▶ [To do]
Using the entries that follow, write out the line containing "mkTraceInput (traceScope input)", the line containing "Definition worker_step (input", and every line between them, exactly and nothing else.

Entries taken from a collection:
BEGIN

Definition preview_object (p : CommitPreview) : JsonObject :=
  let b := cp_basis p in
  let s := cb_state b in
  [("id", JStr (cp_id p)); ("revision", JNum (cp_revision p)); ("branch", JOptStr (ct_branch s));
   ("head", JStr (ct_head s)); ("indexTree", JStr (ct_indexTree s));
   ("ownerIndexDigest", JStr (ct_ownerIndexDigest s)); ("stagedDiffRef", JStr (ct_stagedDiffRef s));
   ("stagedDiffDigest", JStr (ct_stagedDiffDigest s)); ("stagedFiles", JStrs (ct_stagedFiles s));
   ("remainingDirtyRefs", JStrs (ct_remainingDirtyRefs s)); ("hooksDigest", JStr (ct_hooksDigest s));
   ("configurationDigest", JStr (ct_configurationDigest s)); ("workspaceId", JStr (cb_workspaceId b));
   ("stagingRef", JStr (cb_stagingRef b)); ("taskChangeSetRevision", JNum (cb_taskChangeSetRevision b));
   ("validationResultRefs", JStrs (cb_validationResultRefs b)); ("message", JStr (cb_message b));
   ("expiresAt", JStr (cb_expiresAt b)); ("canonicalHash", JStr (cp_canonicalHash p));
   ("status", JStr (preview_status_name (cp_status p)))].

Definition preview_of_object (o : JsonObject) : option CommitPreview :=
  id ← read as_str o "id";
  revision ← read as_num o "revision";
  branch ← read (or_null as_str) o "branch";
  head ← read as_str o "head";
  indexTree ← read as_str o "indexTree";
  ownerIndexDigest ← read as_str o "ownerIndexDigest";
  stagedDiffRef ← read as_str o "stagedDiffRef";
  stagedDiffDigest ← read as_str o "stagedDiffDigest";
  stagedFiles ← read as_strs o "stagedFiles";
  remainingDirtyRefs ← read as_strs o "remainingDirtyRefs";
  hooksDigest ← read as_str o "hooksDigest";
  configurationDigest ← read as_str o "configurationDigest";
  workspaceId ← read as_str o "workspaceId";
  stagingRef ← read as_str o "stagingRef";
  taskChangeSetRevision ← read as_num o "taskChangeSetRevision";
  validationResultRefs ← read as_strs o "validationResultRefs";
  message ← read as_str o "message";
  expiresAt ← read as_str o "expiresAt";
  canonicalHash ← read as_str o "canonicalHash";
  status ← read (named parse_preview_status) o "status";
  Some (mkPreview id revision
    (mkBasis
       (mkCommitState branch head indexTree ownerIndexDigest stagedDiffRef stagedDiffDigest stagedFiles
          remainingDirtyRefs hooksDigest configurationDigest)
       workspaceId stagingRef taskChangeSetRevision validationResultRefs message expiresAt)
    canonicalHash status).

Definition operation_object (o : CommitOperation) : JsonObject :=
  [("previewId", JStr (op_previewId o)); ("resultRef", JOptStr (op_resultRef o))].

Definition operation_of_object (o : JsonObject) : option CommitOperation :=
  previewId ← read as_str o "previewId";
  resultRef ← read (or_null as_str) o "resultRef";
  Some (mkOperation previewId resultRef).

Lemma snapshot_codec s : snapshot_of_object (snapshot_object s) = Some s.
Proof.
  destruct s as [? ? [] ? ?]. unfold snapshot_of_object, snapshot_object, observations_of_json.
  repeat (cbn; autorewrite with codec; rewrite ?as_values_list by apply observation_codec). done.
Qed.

END
BEGIN

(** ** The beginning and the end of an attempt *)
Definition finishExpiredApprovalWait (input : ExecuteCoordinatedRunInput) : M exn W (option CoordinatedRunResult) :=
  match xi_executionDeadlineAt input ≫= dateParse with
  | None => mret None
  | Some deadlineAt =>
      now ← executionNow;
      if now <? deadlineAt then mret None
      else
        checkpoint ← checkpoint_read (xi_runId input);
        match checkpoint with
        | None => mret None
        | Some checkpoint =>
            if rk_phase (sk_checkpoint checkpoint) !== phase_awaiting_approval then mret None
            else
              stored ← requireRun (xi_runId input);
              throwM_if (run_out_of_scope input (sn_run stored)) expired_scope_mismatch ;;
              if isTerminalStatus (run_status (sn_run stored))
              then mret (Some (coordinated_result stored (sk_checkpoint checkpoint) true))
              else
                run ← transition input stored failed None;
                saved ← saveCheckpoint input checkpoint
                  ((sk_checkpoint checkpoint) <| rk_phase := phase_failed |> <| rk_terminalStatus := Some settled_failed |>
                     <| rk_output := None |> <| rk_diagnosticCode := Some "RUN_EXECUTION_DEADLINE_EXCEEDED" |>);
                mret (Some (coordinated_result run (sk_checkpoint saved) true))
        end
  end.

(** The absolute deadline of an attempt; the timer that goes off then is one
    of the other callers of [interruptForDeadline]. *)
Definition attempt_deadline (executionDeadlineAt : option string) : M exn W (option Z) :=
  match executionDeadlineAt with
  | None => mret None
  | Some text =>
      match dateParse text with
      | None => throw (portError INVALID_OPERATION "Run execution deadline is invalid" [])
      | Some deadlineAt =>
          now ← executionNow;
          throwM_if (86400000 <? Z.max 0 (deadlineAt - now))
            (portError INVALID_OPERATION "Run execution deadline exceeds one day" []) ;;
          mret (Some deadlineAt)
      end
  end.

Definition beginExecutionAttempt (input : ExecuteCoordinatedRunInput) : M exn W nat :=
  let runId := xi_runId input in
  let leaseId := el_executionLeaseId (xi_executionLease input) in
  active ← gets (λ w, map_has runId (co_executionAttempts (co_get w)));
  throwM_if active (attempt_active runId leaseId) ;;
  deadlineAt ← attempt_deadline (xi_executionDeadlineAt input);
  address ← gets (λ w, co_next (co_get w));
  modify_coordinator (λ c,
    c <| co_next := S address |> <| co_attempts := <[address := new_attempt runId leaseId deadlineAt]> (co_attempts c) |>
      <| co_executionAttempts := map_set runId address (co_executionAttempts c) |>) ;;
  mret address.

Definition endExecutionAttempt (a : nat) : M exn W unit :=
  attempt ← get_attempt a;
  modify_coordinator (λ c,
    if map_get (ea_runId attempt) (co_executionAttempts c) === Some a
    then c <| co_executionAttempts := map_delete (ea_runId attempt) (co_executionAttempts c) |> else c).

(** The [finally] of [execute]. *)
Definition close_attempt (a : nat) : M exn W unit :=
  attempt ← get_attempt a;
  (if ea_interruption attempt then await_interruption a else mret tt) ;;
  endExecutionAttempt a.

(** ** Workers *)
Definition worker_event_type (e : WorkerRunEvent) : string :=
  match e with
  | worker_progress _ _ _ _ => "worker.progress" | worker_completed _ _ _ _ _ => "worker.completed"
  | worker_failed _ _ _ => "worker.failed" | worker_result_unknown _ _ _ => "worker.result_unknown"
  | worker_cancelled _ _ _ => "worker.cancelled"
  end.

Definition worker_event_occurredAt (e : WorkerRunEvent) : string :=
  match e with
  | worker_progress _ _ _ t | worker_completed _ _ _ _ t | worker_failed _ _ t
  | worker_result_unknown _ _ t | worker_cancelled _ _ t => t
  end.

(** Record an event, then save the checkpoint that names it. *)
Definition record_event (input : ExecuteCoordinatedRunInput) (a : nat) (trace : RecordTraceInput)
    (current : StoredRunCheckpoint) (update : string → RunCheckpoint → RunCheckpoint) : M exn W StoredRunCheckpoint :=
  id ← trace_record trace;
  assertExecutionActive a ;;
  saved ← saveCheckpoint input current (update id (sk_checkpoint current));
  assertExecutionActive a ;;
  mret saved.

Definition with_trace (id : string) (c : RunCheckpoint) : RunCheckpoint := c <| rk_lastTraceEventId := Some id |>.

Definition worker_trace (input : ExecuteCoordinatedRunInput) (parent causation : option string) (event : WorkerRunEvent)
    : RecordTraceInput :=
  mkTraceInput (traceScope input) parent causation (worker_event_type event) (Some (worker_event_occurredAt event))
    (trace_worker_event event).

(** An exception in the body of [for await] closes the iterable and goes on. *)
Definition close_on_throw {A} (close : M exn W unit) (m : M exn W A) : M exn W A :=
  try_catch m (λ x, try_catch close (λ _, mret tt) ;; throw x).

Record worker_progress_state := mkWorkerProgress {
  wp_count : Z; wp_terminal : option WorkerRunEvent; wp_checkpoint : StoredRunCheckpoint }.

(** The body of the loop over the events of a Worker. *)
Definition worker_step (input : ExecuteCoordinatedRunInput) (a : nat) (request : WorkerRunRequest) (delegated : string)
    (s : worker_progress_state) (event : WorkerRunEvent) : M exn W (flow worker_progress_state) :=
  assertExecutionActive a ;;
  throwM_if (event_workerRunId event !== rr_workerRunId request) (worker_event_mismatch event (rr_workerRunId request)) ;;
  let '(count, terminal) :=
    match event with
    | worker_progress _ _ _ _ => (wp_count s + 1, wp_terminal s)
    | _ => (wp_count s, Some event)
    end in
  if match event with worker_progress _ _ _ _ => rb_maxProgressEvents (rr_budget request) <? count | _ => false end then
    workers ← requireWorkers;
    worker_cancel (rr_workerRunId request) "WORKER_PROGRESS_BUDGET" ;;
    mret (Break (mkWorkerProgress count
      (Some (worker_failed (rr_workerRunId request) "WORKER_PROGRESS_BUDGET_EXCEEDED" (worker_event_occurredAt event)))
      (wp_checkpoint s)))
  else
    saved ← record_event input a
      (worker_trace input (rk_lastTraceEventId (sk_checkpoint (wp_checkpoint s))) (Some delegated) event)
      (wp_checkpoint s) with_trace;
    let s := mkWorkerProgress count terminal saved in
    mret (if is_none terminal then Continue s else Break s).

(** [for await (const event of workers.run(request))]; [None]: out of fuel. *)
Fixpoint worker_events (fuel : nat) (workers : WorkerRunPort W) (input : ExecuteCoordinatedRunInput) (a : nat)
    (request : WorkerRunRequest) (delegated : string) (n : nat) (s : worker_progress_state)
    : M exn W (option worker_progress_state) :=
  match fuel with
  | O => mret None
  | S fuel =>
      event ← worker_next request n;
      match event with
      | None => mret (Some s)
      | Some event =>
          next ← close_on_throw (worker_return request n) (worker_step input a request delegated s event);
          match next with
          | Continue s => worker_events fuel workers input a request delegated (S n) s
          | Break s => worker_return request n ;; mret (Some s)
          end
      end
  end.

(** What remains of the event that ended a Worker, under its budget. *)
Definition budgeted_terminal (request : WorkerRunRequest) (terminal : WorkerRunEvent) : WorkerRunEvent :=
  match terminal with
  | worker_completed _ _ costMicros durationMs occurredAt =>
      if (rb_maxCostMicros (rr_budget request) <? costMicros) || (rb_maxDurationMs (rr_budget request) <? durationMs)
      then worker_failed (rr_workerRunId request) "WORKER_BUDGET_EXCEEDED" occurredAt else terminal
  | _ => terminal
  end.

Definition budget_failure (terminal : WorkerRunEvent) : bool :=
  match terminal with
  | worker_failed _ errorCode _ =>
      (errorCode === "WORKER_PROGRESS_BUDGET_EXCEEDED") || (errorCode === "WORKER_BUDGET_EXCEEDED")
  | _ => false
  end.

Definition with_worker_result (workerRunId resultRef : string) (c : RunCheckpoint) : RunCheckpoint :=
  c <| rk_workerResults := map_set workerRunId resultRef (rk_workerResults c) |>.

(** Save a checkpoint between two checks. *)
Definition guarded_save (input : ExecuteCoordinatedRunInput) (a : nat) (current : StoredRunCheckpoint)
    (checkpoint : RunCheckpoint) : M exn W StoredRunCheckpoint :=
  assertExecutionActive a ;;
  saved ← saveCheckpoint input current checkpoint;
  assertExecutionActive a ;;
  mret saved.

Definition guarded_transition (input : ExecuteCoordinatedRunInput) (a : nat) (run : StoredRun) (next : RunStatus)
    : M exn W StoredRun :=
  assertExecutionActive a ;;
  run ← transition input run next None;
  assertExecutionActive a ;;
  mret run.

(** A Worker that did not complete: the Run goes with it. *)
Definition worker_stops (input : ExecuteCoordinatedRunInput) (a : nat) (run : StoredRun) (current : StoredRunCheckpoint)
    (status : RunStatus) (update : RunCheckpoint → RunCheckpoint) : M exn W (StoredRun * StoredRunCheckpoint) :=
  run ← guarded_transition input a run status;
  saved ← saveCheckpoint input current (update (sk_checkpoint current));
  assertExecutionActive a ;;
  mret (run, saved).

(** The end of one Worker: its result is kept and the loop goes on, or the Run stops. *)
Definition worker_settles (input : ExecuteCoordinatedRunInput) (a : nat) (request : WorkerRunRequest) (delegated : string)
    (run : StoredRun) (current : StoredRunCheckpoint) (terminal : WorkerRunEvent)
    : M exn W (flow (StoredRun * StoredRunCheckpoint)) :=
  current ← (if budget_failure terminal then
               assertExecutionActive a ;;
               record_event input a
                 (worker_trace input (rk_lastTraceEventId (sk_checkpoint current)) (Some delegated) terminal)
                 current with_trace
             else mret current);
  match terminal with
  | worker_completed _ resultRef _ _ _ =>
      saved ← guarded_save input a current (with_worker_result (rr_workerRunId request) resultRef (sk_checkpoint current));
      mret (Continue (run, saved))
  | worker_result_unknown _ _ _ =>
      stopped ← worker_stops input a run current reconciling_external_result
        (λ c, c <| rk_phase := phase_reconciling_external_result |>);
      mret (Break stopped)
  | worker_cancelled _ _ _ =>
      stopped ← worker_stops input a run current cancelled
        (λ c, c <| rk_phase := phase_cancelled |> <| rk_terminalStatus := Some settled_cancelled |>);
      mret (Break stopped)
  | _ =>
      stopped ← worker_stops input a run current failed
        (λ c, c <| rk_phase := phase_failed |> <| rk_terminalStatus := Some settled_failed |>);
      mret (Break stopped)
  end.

END

▶ [Task solution]
  mkTraceInput (traceScope input) parent causation (worker_event_type event) (Some (worker_event_occurredAt event))
    (trace_worker_event event).

(** An exception in the body of [for await] closes the iterable and goes on. *)
Definition close_on_throw {A} (close : M exn W unit) (m : M exn W A) : M exn W A :=
  try_catch m (λ x, try_catch close (λ _, mret tt) ;; throw x).

Record worker_progress_state := mkWorkerProgress {
  wp_count : Z; wp_terminal : option WorkerRunEvent; wp_checkpoint : StoredRunCheckpoint }.

(** The body of the loop over the events of a Worker. *)
Definition worker_step (input : ExecuteCoordinatedRunInput) (a : nat) (request : WorkerRunRequest) (delegated : string)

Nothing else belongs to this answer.